Entre l’aridité du désert américain et la plénitude qu’il finit par engendrer, Lilium sort un troisième album de soleil et de poussières.


Après nous avoir gratifié, en 2001, d’un premier album pratiquement instrumental, Transmission of all the good-byes, puis, en 2003, d’un recueil de nouvelles au carnet d’adresse plutôt fourni avec Short Stories — disque sur lequel se retrouvaient aussi bien les fidèles Jean-Yves Tola et David Eugene Edwards (camarades de jeu de 16 Horsepower) que les cendres de Morphine (Conway et Colley) ou bien encore Tom Barman de dEUS et John Grant des Czars –, Lilium revient donc cette année avec une nouvelle production.
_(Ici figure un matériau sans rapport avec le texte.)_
(* ===== verification/Endstop.v ===== *)
(** * End stops (src/endstop.c)

    An end stop samples its pin until it has the expected value for
    [sample_count] consecutive samples and then triggers its trsync. *)

From S2P Require Import Prelude.
From S2P Require Import State.
From S2P Require Import Machine.
From S2P Require Import Sched.
From S2P Require Import Basecmd.
From S2P Require Import Stepper.
From S2P Require Import Trsync.

Definition ESF_PIN_HIGH : Z := Z.shiftl 1 0.
Definition ESF_HOMING : Z := Z.shiftl 1 1.

Definition endstop_time (p : Z) : timer_id := T_obj p 0.

(** [(val ? ~e->flags : e->flags) & ESF_PIN_HIGH] *)
Definition endstop_nomatch (flags val : Z) : bool :=
  flag_set (if val =? 0 then flags else Z.lnot flags) ESF_PIN_HIGH.

Section Endstop.
Context `{Board}.

Definition endstop_oversample_event (p : Z) : M Z :=
  e ← read_obj p;
  val ← gpio_in_read e.(e_pin);
  if endstop_nomatch e.(e_flags) val then
    set_func (endstop_time p) F_endstop_event;;
    set_waketime (endstop_time p) e.(e_nextwake);;
    write_obj p (e <| e_trigger_count := e.(e_sample_count) |>);;
    mret SF_RESCHEDULE
  else
    let count := u8 (e.(e_trigger_count) - 1) in
    if count =? 0 then
      ts ← of_option Null_deref e.(e_ts);
      trsync_do_trigger ts e.(e_trigger_reason);;
      mret SF_DONE
    else
      write_obj p (e <| e_trigger_count := count |>);;
      t ← read_timer (endstop_time p);
      set_waketime (endstop_time p) (t.(waketime) + e.(e_sample_time));;
      mret SF_RESCHEDULE.

Definition endstop_event (p : Z) : M Z :=
  e ← read_obj p;
  val ← gpio_in_read e.(e_pin);
  t ← read_timer (endstop_time p);
  let nextwake := u32 (t.(waketime) + e.(e_rest_time)) in
  if endstop_nomatch e.(e_flags) val then
    set_waketime (endstop_time p) nextwake;;
    mret SF_RESCHEDULE
  else
    write_obj p (e <| e_nextwake := nextwake |>);;
    set_func (endstop_time p) F_endstop_oversample_event;;
    endstop_oversample_event p.

Definition command_config_endstop (args : list Z) : M unit :=
  match args with
  | [oid; pin; pull_up] =>
      p ← oid_alloc oid OT_endstop (sizeof_oid OT_endstop);
      write_obj p (mk_endstop 0 0 0 0 None 0 0 0 0);;
      modify (λ s, s <| timers ::= <[endstop_time p := mk_timer None F_null 0]> |>);;
      pin ← gpio_in_setup pin pull_up;
      update_obj p (λ e, e <| e_pin := pin |>)
  | _ => stuck Out_of_bounds
  end.

Definition command_endstop_home (args : list Z) : M unit :=
  match args with
  | [oid; clock; sample_ticks; sample_count; rest_ticks; pin_value; trsync_oid; reason] =>
      p ← oid_lookup oid OT_endstop;
      sched_del_timer (endstop_time p);;
      set_waketime (endstop_time p) clock;;
      update_obj p (λ e, e <| e_sample_time := sample_ticks |>
                           <| e_sample_count := u8 sample_count |>);;
      if u8 sample_count =? 0 then
        update_obj p (λ e, e <| e_ts := None |> <| e_flags := 0 |>)
      else
        update_obj p (λ e, e <| e_rest_time := rest_ticks |>
          <| e_trigger_count := u8 sample_count |>
          <| e_flags := Z.lor ESF_HOMING (if pin_value =? 0 then 0 else ESF_PIN_HIGH) |>);;
        set_func (endstop_time p) F_endstop_event;;
        ts ← trsync_oid_lookup trsync_oid;
        update_obj p (λ e, e <| e_ts := Some ts |> <| e_trigger_reason := u8 reason |>);;
        sched_add_timer (endstop_time p)
  | _ => stuck Out_of_bounds
  end.

Definition command_endstop_query_state (args : list Z) : M unit :=
  match args with
  | [oid] =>
      let oid := u8 oid in
      p ← oid_lookup oid OT_endstop;
      irq_disable;;
      e ← read_obj p;
      let eflags := e.(e_flags) in
      let nextwake := e.(e_nextwake) in
      irq_enable;;
      v ← gpio_in_read e.(e_pin);
      sendf "endstop_state oid=%c homing=%c next_clock=%u pin_value=%c"
        [A_int oid; A_int (b2z (flag_set eflags ESF_HOMING)); A_int nextwake; A_int v]
  | _ => stuck Out_of_bounds
  end.

End Endstop.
Pascal Humbert semble avoir, pour ce faire, tracé les lignes au cordeau d’un album droit dans ses santiags. Très peu d’invités, mais plutôt une équipe rodée et soudée : Hugo Race (ex-Bad Seeds en électron-libre du folk-rock US) vient prêter sa voix caverneuse et usée d’homme de vécu, Kal Cahoone pour la présence des voix féminines désabusées, magnifique «Lily Pool», Thomas Belhom toujours affuté derrière ses toms et le guitariste de l’ombre Bruno Green forment l’équipe de choc de ce disque sans concession (mais Humbert, depuis Passion Fodder jusqu’à Woven Hand n’en a-t-il jamais fait ?).

Dans la lignée des espaces dessinés par Howe Gelb, le pedal-steel et les trompettes lointaines nous révèlent ces paysages d’une Amérique désolée, sereine (« Felt » le bien nommé), quand un soleil se couche sur une journée bien remplie, la pesanteur de la chaleur restante qui prédit un « Miracle ». Mais se dessine, aussi, un retour vers une Europe électronique dans ce ténébreux instrumental qu’est « Amsterdam-Paris », hanté par de petits rythmes artificiels.
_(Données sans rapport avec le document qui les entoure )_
(* ===== verification/Command.v ===== *)
(** * Message blocks and command routing (src/command.c)

    The host and the firmware exchange blocks: a length, a sequence number,
    commands encoded as variable length quantities, a checksum and a SYNC byte.
    This file models the parser and the encoder of commands, the framing of
    blocks, the search for the next block in the receive buffer and the dispatch
    of the commands of a block.  A pointer into a buffer is an offset. *)

From S2P Require Import Prelude.
From S2P Require Import Crc16.
From S2P Require Import Vlq.
From S2P Require Import State.
From S2P Require Import Machine.
From S2P Require Import Sched.

Definition MESSAGE_MIN : Z := 5.
Definition MESSAGE_MAX : Z := 64.
Definition MESSAGE_HEADER_SIZE : Z := 2.
Definition MESSAGE_TRAILER_SIZE : Z := 3.
Definition MESSAGE_POS_LEN : Z := 0.
Definition MESSAGE_POS_SEQ : Z := 1.
Definition MESSAGE_TRAILER_CRC : Z := 3.
Definition MESSAGE_TRAILER_SYNC : Z := 1.
Definition MESSAGE_PAYLOAD_MAX : Z := MESSAGE_MAX - MESSAGE_MIN.
Definition MESSAGE_SEQ_MASK : Z := 0x0f.
Definition MESSAGE_DEST : Z := 0x10.
Definition MESSAGE_SYNC : Z := 0x7E.

Definition HF_IN_SHUTDOWN : Z := 0x01.

Definition CF_NEED_SYNC : Z := Z.shiftl 1 0.
Definition CF_NEED_VALID : Z := Z.shiftl 1 1.

Inductive param_type :=
| PT_uint32 | PT_int32 | PT_uint16 | PT_int16 | PT_byte
| PT_string | PT_progmem_buffer | PT_buffer.

(** [struct command_encoder]; [num_params] is the length of the list. *)
Record command_encoder := mk_command_encoder {
  ce_encoded_msgid : Z;
  ce_max_size : Z;
  ce_param_types : list param_type;
}.

(** [struct command_parser]. *)
Record command_parser := mk_command_parser {
  cp_encoded_msgid : Z;
  cp_num_args : Z;
  cp_flags : Z;
  cp_param_types : list param_type;
  cp_func : list Z → M unit;
}.

(** ** Reading a buffer *)

Definition byte_at (buf : list Z) (p : Z) : M Z :=
  of_option Out_of_bounds (buf !! Z.to_nat p).

(** Run a parser at the position [p]; the result has the position after what
    was read. *)
Definition parse_at {A} (f : list Z → option (A * list Z)) (buf : list Z) (p : Z) :
    M (A * Z) :=
  match f (drop (Z.to_nat p) buf) with
  | Some (v, rest) => mret (v, Z.of_nat (length buf) - Z.of_nat (length rest))
  | None => stuck Out_of_bounds
  end.

(** [*args++ = v], into an array of [num_args] elements. *)
Definition store_arg (num_args : Z) (args : list Z) (v : Z) : M (list Z) :=
  if Z.of_nat (length args) <? num_args then mret (args ++ [v]) else stuck Out_of_bounds.

(** [memchr]: the first position of [c] among the first [n] bytes. *)
Fixpoint memchr (buf : list Z) (c : Z) (n : nat) : option Z :=
  match n, buf with
  | S n, b :: buf => if b =? c then Some 0 else Z.succ <$> memchr buf c n
  | _, _ => None
  end.

(** The number of bytes before the first NUL of a string, up to [room]. *)
Fixpoint str_take (s : list Z) (room : nat) : list Z :=
  match room, s with
  | S room, c :: s => if c =? 0 then [] else c :: str_take s room
  | _, _ => []
  end.

(** The bytes of a string constant. *)
Definition str_bytes (s : string) : list Z :=
  map (λ a, Z.of_nat (Ascii.nat_of_ascii a)) (String.list_ascii_of_string s).

Section Command.
Context `{Board}.

(** [command_encode_ptr] and [command_decode_ptr]: a pointer into the receive
    buffer as a 32-bit argument. *)
Definition command_encode_ptr (p : Z) : Z :=
  if 4 <? sizeof_size_t then u32 p else u32 (rx_addr + p).
Definition command_decode_ptr (v : Z) : Z :=
  if 4 <? sizeof_size_t then v else v - rx_addr.

(** The [switch] of [command_parsef]: the arguments and the position after
    one parameter. *)
Definition parse_param (buf : list Z) (maxend num_args : Z) (t : param_type)
    (args : list Z) (p : Z) : M (list Z * Z) :=
  match t with
  | PT_uint32 | PT_int32 | PT_uint16 | PT_int16 | PT_byte =>
      '(v, p) ← parse_at parse_int buf p;
      args ← store_arg num_args args v;
      mret (args, p)
  | PT_buffer =>
      len ← byte_at buf p;
      let p := p + 1 in
      if maxend <? p + len then shutdown "Command parser error"
      else
        args ← store_arg num_args args len;
        args ← store_arg num_args args (command_encode_ptr p);
        mret (args, p + len)
  | PT_string | PT_progmem_buffer => shutdown "Command parser error"
  end.

(** The loop of [command_parsef]. *)
Fixpoint parsef_loop (buf : list Z) (maxend num_args : Z) (types : list param_type)
    (args : list Z) (p : Z) : M (list Z * Z) :=
  match types with
  | [] => mret (args, p)
  | t :: types =>
      if maxend <? p then shutdown "Command parser error"
      else
        '(args, p) ← parse_param buf maxend num_args t args p;
        parsef_loop buf maxend num_args types args p
  end.

Definition command_parsef (buf : list Z) (p maxend : Z) (cp : command_parser) :
    M (list Z * Z) :=
  parsef_loop buf maxend cp.(cp_num_args) cp.(cp_param_types) [] p.

(** ** Encoding *)

(** The loop of [command_encodef]: [p] and [maxend] are relative to the start
    of the block and [out] holds the bytes written from the header on.  The
    variable arguments are consumed in the order of the parameters; a buffer
    takes its length and its bytes. *)
Fixpoint encodef_loop (maxend : Z) (types : list param_type) (args : list arg)
    (out : list Z) : M (list Z) :=
  match types with
  | [] => mret out
  | t :: types =>
      let p := MESSAGE_HEADER_SIZE + Z.of_nat (length out) in
      if maxend <? p then shutdown "Message encode error"
      else
        match t, args with
        | (PT_uint32 | PT_int32 | PT_uint16 | PT_int16 | PT_byte), A_int v :: args =>
            encodef_loop maxend types args (out ++ encode_int (u32 v))
        | PT_string, A_str s :: args =>
            let bs := str_take (str_bytes s) (Z.to_nat (maxend - (p + 1))) in
            encodef_loop maxend types args (out ++ u8 (Z.of_nat (length bs)) :: bs)
        | (PT_progmem_buffer | PT_buffer), A_buf bs :: args =>
            let v := Z.of_nat (length bs) in
            let v := if maxend - p <? v then maxend - p else v in
            encodef_loop maxend types args (out ++ u8 v :: take (Z.to_nat v) bs)
        | _, _ => stuck Bad_object
        end
  end.

(** [command_encodef]: the bytes of the contents and the length of the block. *)
Definition command_encodef (ce : command_encoder) (args : list arg) : M (list Z * Z) :=
  if ce.(ce_max_size) <=? MESSAGE_MIN then mret ([], ce.(ce_max_size))
  else
    let maxend := MESSAGE_HEADER_SIZE + (ce.(ce_max_size) - MESSAGE_MIN) in
    out ← encodef_loop maxend ce.(ce_param_types) args (encode_msgid ce.(ce_encoded_msgid));
    mret (out, MESSAGE_HEADER_SIZE + Z.of_nat (length out) + MESSAGE_TRAILER_SIZE).

(** [command_add_frame]: the whole block around the contents. *)
Definition command_add_frame (contents : list Z) (msglen : Z) : M (list Z) :=
  seq ← gets (λ s, s.(cmd).(next_sequence));
  let buf := u8 msglen :: seq :: contents in
  let crc := crc16_ccitt (take (Z.to_nat (msglen - MESSAGE_TRAILER_SIZE)) buf) in
  mret (buf ++ [u8 (Z.shiftr crc 8); u8 crc; MESSAGE_SYNC]).

Definition command_encode_and_frame (ce : command_encoder) (args : list arg) : M (list Z) :=
  '(contents, msglen) ← command_encodef ce args;
  command_add_frame contents msglen.

(** ** Finding blocks *)

(** The empty message that acknowledges a block or reports a bad one. *)
Definition encode_acknak : command_encoder := mk_command_encoder 0 MESSAGE_MIN [].
Definition command_send_acknak : M unit := command_sendf "" [].

Definition set_sync_state (f : Z → Z) : M unit :=
  modify (λ s, s <| cmd ::= λ c, c <| sync_state ::= f |> |>).

(** The code from the label [need_sync] on. *)
Definition find_need_sync (buf : list Z) (buf_len : Z) : M (Z * Z) :=
  pop ← match memchr buf MESSAGE_SYNC (Z.to_nat buf_len) with
        | Some i => set_sync_state (λ x, Z.land x (Z.lnot CF_NEED_SYNC));; mret (i + 1)
        | None => mret buf_len
        end;
  st ← gets (λ s, s.(cmd).(sync_state));
  if flag_set st CF_NEED_VALID then mret (-1, pop)
  else
    set_sync_state (λ x, Z.lor x CF_NEED_VALID);;
    command_send_acknak;;
    mret (-1, pop).

(** The code from the label [error] on. *)
Definition find_error (buf : list Z) (buf_len : Z) : M (Z * Z) :=
  b0 ← byte_at buf 0;
  if b0 =? MESSAGE_SYNC then mret (-1, 1)
  else
    set_sync_state (λ x, Z.lor x CF_NEED_SYNC);;
    find_need_sync buf buf_len.

(** The checks of the trailer and of the sequence number, once the whole block
    is in the buffer. *)
Definition find_block_trailer (buf : list Z) (buf_len msglen msgseq : Z) : M (Z * Z) :=
  sync ← byte_at buf (msglen - MESSAGE_TRAILER_SYNC);
  if negb (sync =? MESSAGE_SYNC) then find_error buf buf_len
  else
    hi ← byte_at buf (msglen - MESSAGE_TRAILER_CRC);
    lo ← byte_at buf (msglen - MESSAGE_TRAILER_CRC + 1);
    let msgcrc := u16 (Z.lor (Z.shiftl hi 8) lo) in
    let crc := crc16_ccitt (take (Z.to_nat (msglen - MESSAGE_TRAILER_SIZE)) buf) in
    if negb (crc =? msgcrc) then find_error buf buf_len
    else
      set_sync_state (λ x, Z.land x (Z.lnot CF_NEED_VALID));;
      seq ← gets (λ s, s.(cmd).(next_sequence));
      if negb (msgseq =? seq) then command_send_acknak;; mret (-1, msglen)
      else
        modify (λ s, s <| cmd ::= λ c, c <| next_sequence :=
          Z.lor (Z.land (msgseq + 1) MESSAGE_SEQ_MASK) MESSAGE_DEST |> |>);;
        mret (1, msglen).

(** [command_find_block]: the result and [*pop_count]. *)
Definition command_find_block (buf : list Z) (buf_len : Z) : M (Z * Z) :=
  st ← gets (λ s, s.(cmd).(sync_state));
  if negb (buf_len =? 0) && flag_set st CF_NEED_SYNC then find_need_sync buf buf_len
  else if buf_len <? MESSAGE_MIN then mret (0, 0)
  else
    msglen ← byte_at buf MESSAGE_POS_LEN;
    if (msglen <? MESSAGE_MIN) || (MESSAGE_MAX <? msglen) then find_error buf buf_len
    else
      msgseq ← byte_at buf MESSAGE_POS_SEQ;
      if negb (Z.land msgseq (Z.lnot MESSAGE_SEQ_MASK) =? MESSAGE_DEST)
      then find_error buf buf_len
      else if buf_len <? msglen then mret (0, 0)
      else
        find_block_trailer buf buf_len msglen msgseq.

(** ** Dispatch *)

(** [irq_poll] of armcm_irq.c does nothing. *)
Definition irq_poll : M unit := mret tt.

(** [command_index] is the table the build generates from the DECL_COMMAND
    declarations. *)
Definition command_lookup_parser (command_index : list command_parser) (cmdid : Z) :
    M command_parser :=
  if (cmdid =? 0) || (Z.of_nat (length command_index) <=? cmdid)
  then shutdown "Invalid command"
  else of_option Out_of_bounds (command_index !! Z.to_nat cmdid).

(** One iteration of the loop of [command_dispatch]: the position after the
    command. *)
Definition dispatch_one (command_index : list command_parser) (buf : list Z)
    (msgend p : Z) : M Z :=
  '(cmdid, p) ← parse_at command_parse_msgid buf p;
  cp ← command_lookup_parser command_index cmdid;
  '(args, p) ← command_parsef buf p msgend cp;
  sd ← sched_is_shutdown;
  if sd && negb (flag_set cp.(cp_flags) HF_IN_SHUTDOWN) then
    sched_report_shutdown;; mret p
  else
    irq_poll;;
    cp.(cp_func) args;;
    mret p.

(** Every command has at least one byte, so [msglen] iterations are enough. *)
Fixpoint dispatch_loop (fuel : nat) (command_index : list command_parser)
    (buf : list Z) (msgend p : Z) : M unit :=
  match fuel with
  | O => stuck Out_of_fuel
  | S fuel =>
      if p <? msgend then
        p ← dispatch_one command_index buf msgend p;
        dispatch_loop fuel command_index buf msgend p
      else mret tt
  end.

Definition command_dispatch (command_index : list command_parser) (buf : list Z)
    (msglen : Z) : M unit :=
  dispatch_loop (Z.to_nat msglen) command_index buf (msglen - MESSAGE_TRAILER_SIZE)
    MESSAGE_HEADER_SIZE.

Definition command_send_ack : M unit := command_send_acknak.

Definition command_find_and_dispatch (command_index : list command_parser)
    (buf : list Z) (buf_len : Z) : M (Z * Z) :=
  '(ret, pop_count) ← command_find_block buf buf_len;
  when (0 <? ret)
    (command_dispatch command_index buf pop_count;; command_send_ack);;
  mret (ret, pop_count).

End Command.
Les transitions de ces ambiances faussement calmes, feutrées par les voix, et les tensions des passages musicaux intercalés, construisent un album à l’unité insolente et rare. Si le fantôme de Calexico rôde, il n’en est bien que le spectre dépossédé des artifices d’une quelconque fiesta sud-américaine, la face encore plus sombre et près de l’os de ce rock sudiste. Car il s’agit bien d’une rigueur sans fioriture ni compromis, le chant d’une supposée solitude, qui se vit comme oeuvre de salubrité personnelle et salvatrice, et se termine en ode à la croyance infinie, terrible et magnifique (« Believer »).

Et ce disque de s’écouter nonchalamment assis dans un rocking-chair, des frissons sous le Stetson, avec Jack et Daniel pour compagnons, en attendant les coyotes.